An example is in today's Wall Street Journal. Michael Judge, in an opinion piece about Amiri Baraka’s loathesome WTC poem, writes that “New Jersey’s previous poet laureate, Gerald Stern, recently told the New York Times he was ‘shocked at the stupidity of Somebody Blew Up America,' saying ‘Lies never serve good, and there was hate in it.’ Which begs the question: was there no hate in Mr. Baraka’s earlier work?”

No, no, no, no!

What “begs the question” in fact means is “to assume the truth of an argument or proposition to be proved, without arguing it” (thank you, Oxford desktop dictionary).

The statement “We’re going to publicize the hell out of this excellent blog,” for instance, begs the question of whether or not this blog really is excellent. A not-bad way of understanding this meaning is: You beg a question when you skip over a matter that’s disputable. The question begged isn't what the statement makes you think or wonder, but is instead the matter that’s skipped over.

And here I withdraw back into my shell, there to await the arrival of the real language buffs, who’ll finetune and/or correct me. As well they should: in order to thrive, language (like a city) needs policing. The superego has its functions too.

Best,

Michael

posted by Michael at October 3, 2002




Comments

Thank you for adding your voice to those crying in the wilderness to preserve this valuable phrase, whose misuse is epidemic among journalists.

"Begging the question does not mean 'evading the issue' or 'inviting the obvious questions,' as some mistakenly believe. The proper meaning of begging the question is 'basing a conclusion on an assumption that is as much in need of proof as the conclusion itself.' The formal name for this logical fallacy is petitio principii."
B. Garner, Modern American Usage (Oxford, 1998)

Posted by: T. Anderson on November 15, 2002 6:58 PM



Nevertheless, even if the Oxford dictionary defines it to be a particularly the meaning of language comes from use. If most people use, or begin to use, "begs the question" to mean to ask the obvious question then that is it's definition. You can't police a language (and the concept of the superego is somewhat outdated also). Languages are dirty and messy and that's the way they should be.

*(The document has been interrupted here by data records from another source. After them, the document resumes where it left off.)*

Lemma request_ok key r : request e key = Ok r <->
  match r with
  | None => bm_get key (requests e) = None
  | Some c => exists i j, located ms i j key.1 c /\ sc_id c = key.2
  end.
Proof.
  destruct key as [mid cid]. unfold request. simpl. destruct (bm_get (mid, cid) (requests e)) as [[i j]|] eqn:E.
  - apply (cn_requests _ _ Hc) in E as (c & (m & Hm & Hid & Hj) & Hcid). rewrite Hms, Hm. simpl. rewrite Hj. simpl.
    split.
    + intros [= <-]. exists i, j. split; [by exists m|done].
    + destruct r as [c'|]; [|done]. intros (i' & j' & Hl & Hid').
      destruct (cn_inj _ _ Hc i' j' i j mid c' c Hl) as [-> ->]; [by exists m|congruence|].
      destruct Hl as (m' & Hm' & _ & Hj'). rewrite Hm in Hm'. injection Hm' as <-. rewrite Hj in Hj'. by injection Hj' as ->.
  - split; [by intros [= <-]|]. destruct r as [c|]; [|done]. intros (i & j & Hl & Hid).
    assert (bm_get (mid, cid) (requests e) = Some (i, j)) as Hr by (apply (cn_requests _ _ Hc); by exists c). congruence.
Qed.
Lemma request_no_panic key : no_panic (request e key).
Proof.
  unfold request. destruct key as [mid cid]. destruct (bm_get _ _) as [[i j]|] eqn:E; [|done].
  apply (cn_requests _ _ Hc) in E as (c & (m & Hm & _ & Hj) & _). rewrite Hms, Hm. simpl. by rewrite Hj.
Qed.

(** ** The invariant of the loop *)
(** The values so far: every requested one is either returned, once, or still missing. *)
Record values_ok (items : list (Results * Item)) (p : Progress) : Prop := {
  vo_sorted : sorted (remaining p);
  vo_unique : NoDup (map ci_reference (results p));
  vo_split : forall r, requested ms r <-> r ∈ map ci_reference (results p) \/ r ∈ remaining p;
  vo_disjoint : forall r, r ∈ map ci_reference (results p) -> r ∉ remaining p;
  vo_carried : Forall2 carried items (results p)
}.
Definition covered (p : Progress) : list (Z * Z * rstr) := concat (map coverage (statuses p)).
Definition seen_of (p : Progress) (key : Z * Z) : list rstr :=
  match bm_get key (status_coverage p) with Some seen => seen | None => [] end.
(** A command's status may not be followed by that of an earlier command of the same message. *)
Definition ordered_pair (s s' : CorrelatedStatus) : Prop :=
  cs_command_id s <> 0 -> cs_command_id s' <> 0 -> in_order ms s s'.
Record statuses_ok (reports : list Status) (p : Progress) : Prop := {
  so_reported : Forall2 reported reports (statuses p);
  so_cover : NoDup (covered p);
  so_seen : forall m c t, t ∈ seen_of p (m, c) <-> (m, c, t) ∈ covered p;
  so_sent : Forall (answers_sent ms) (statuses p);
  so_last : Forall (fun s => cs_command_id s <> 0 ->
    exists n n', bm_get (cs_message_id s, cs_command_id s) (order e) = Some n /\
      bm_get (cs_message_id s) (last_status p) = Some n' /\ n <= n') (statuses p);
  so_order : StronglySorted ordered_pair (statuses p)
}.

Lemma values_start : values_ok [] (mk_Progress (references e) [] [] [] []).
Proof.
  split; simpl; try done.
  - apply Hc.
  - apply NoDup_nil_2.
  - intros r. rewrite (cn_references _ _ Hc). split; [by right|by intros [?%elem_of_nil|?]].
  - by intros r ?%elem_of_nil.
Qed.
Lemma statuses_start : statuses_ok [] (mk_Progress (references e) [] [] [] []).
Proof.
  split; [done|apply NoDup_nil_2|intros m c t; split; intros []%elem_of_nil|apply Forall_nil_2..|apply SSorted_nil].
Qed.

(** *** Values *)
Definition same_statuses (p p' : Progress) : Prop :=
  statuses p' = statuses p /\ status_coverage p' = status_coverage p /\ last_status p' = last_status p.
Definition same_values (p p' : Progress) : Prop := remaining p' = remaining p /\ results p' = results p.
Lemma same_statuses_ok reports p p' : same_statuses p p' -> statuses_ok reports p -> statuses_ok reports p'.
Proof.
  intros (E1 & E2 & E3) [H0 H1 H2 H3 H4 H5].
  split; unfold covered, seen_of in *; rewrite ?E1, ?E2, ?E3 in *; done.
Qed.
Lemma same_values_ok items p p' : same_values p p' -> values_ok items p -> values_ok items p'.
Proof. intros (E1 & E2) [H1 H2 H3 H4 H5]. split; rewrite ?E1, ?E2 in *; done. Qed.

Lemma correlate_item_ok items r p i p' : values_ok items p -> correlate_item r p i = Ok p' ->
  values_ok (items ++ [(r, i)]) p' /\ same_statuses p p'.
Proof.
  intros [H1 H2 H3 H4 H5] H. unfold correlate_item in H. rewrite reject_then in H. destruct H as [Hm H].
  apply bind_ok in H as (uri & Hu%ok_or_ok & H). rewrite reject_then in H. destruct H as [Hrem H].
  apply negb_false_iff, bs_mem_iff in Hrem. apply bind_ok in H as (value & Hv%ok_or_ok & [= <-]).
  set (ref := mk_Reference _ _ _) in *. split; [|done].
  assert (ref ∉ map ci_reference (results p)) as Hnew by (intros Hin; by apply (H4 ref)).
  split; simpl; rewrite ?map_app; simpl.
  - by apply bs_remove_sorted.
  - apply NoDup_app. split_and!; [done| |apply NoDup_singleton]. intros x Hx ->%list_elem_of_singleton. done.
  - intros r'. rewrite H3, elem_of_app, list_elem_of_singleton, elem_of_bs_remove.
    destruct (decide (r' = ref)) as [->|]; tauto.
  - intros r'. rewrite elem_of_app, list_elem_of_singleton, elem_of_bs_remove.
    intros [Hx| ->] [Hne ?]; [by apply (H4 r')|done].
  - apply Forall2_app; [done|]. constructor; [|done]. by split_and!.
Qed.
Lemma correlate_results_ok items p r p' : values_ok items p -> correlate_results e p r = Ok p' ->
  values_ok (items ++ map (pair r) (r_items r)) p' /\ same_statuses p p'.
Proof.
  intros Hp H. unfold correlate_results in H. apply bind_ok in H as (o & _ & H).
  apply bind_ok in H as (c & _ & H). rewrite reject_then in H. destruct H as [_ H].
  revert items p Hp H. induction (r_items r) as [|i its IH]; intros items p Hp H; simpl in *.
  - injection H as <-. by rewrite app_nil_r.
  - apply bind_ok in H as (p1 & Hi & H). destruct (correlate_item_ok items r p i p1) as (Hp1 & Hs1 & Hs2 & Hs3); [done..|].
    destruct (IH _ p1 Hp1 H) as (Hp' & Hs1' & Hs2' & Hs3'). rewrite <-app_assoc in Hp'. split; [done|]. split_and!; congruence.
Qed.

Otherwise they'd be non-poetic, esperanto derivitives.

Posted by: Michael on September 1, 2003 2:04 AM



Hrmmm, I was just about to *misuse* the phrase on my blog when I did a quick google search and found this post. You set me straight, damn skippy. Thanks.

Posted by: Aaron W. Benson on October 20, 2003 9:33 AM



So how in the hell do we get everyone to STOP using it before it's too late? Language is shaped by journalists these days...

Posted by: Yasukai on January 23, 2004 4:25 AM



Your comments beg the question, is language defined the Oxford dictionary (dictionary.oed.com), the common usage dictionary (urbandictionary.com).

Either way, there's glory enough for you.;-)

-- Humpty Dumpty

Posted by: Humpty Dumpty on June 5, 2004 7:32 PM



Your comments beg the question, is language defined the Oxford dictionary (dictionary.oed.com), the common usage dictionary (urbandictionary.com).

Either way, there's glory enough for you.;-)

-- Humpty Dumpty

Posted by: Humpty Dumpty on June 5, 2004 7:33 PM



Whenever someone tries to argue about the fine points of English, I just end the conversation by saying "But soft! What light through yonder window breaks?" - How's that for classic nonsense?

Posted by: Tyler Zesiger on June 17, 2004 1:10 PM



Sure, language is often shaped by use, but it doesn't change the fact that a.) the phrase "begging the question" has a meaning b.) the meaning is often misconstrued by modern journalists and c.) it makes them seem like illiterate retards to people who know the "proper" meaning of "beg the question".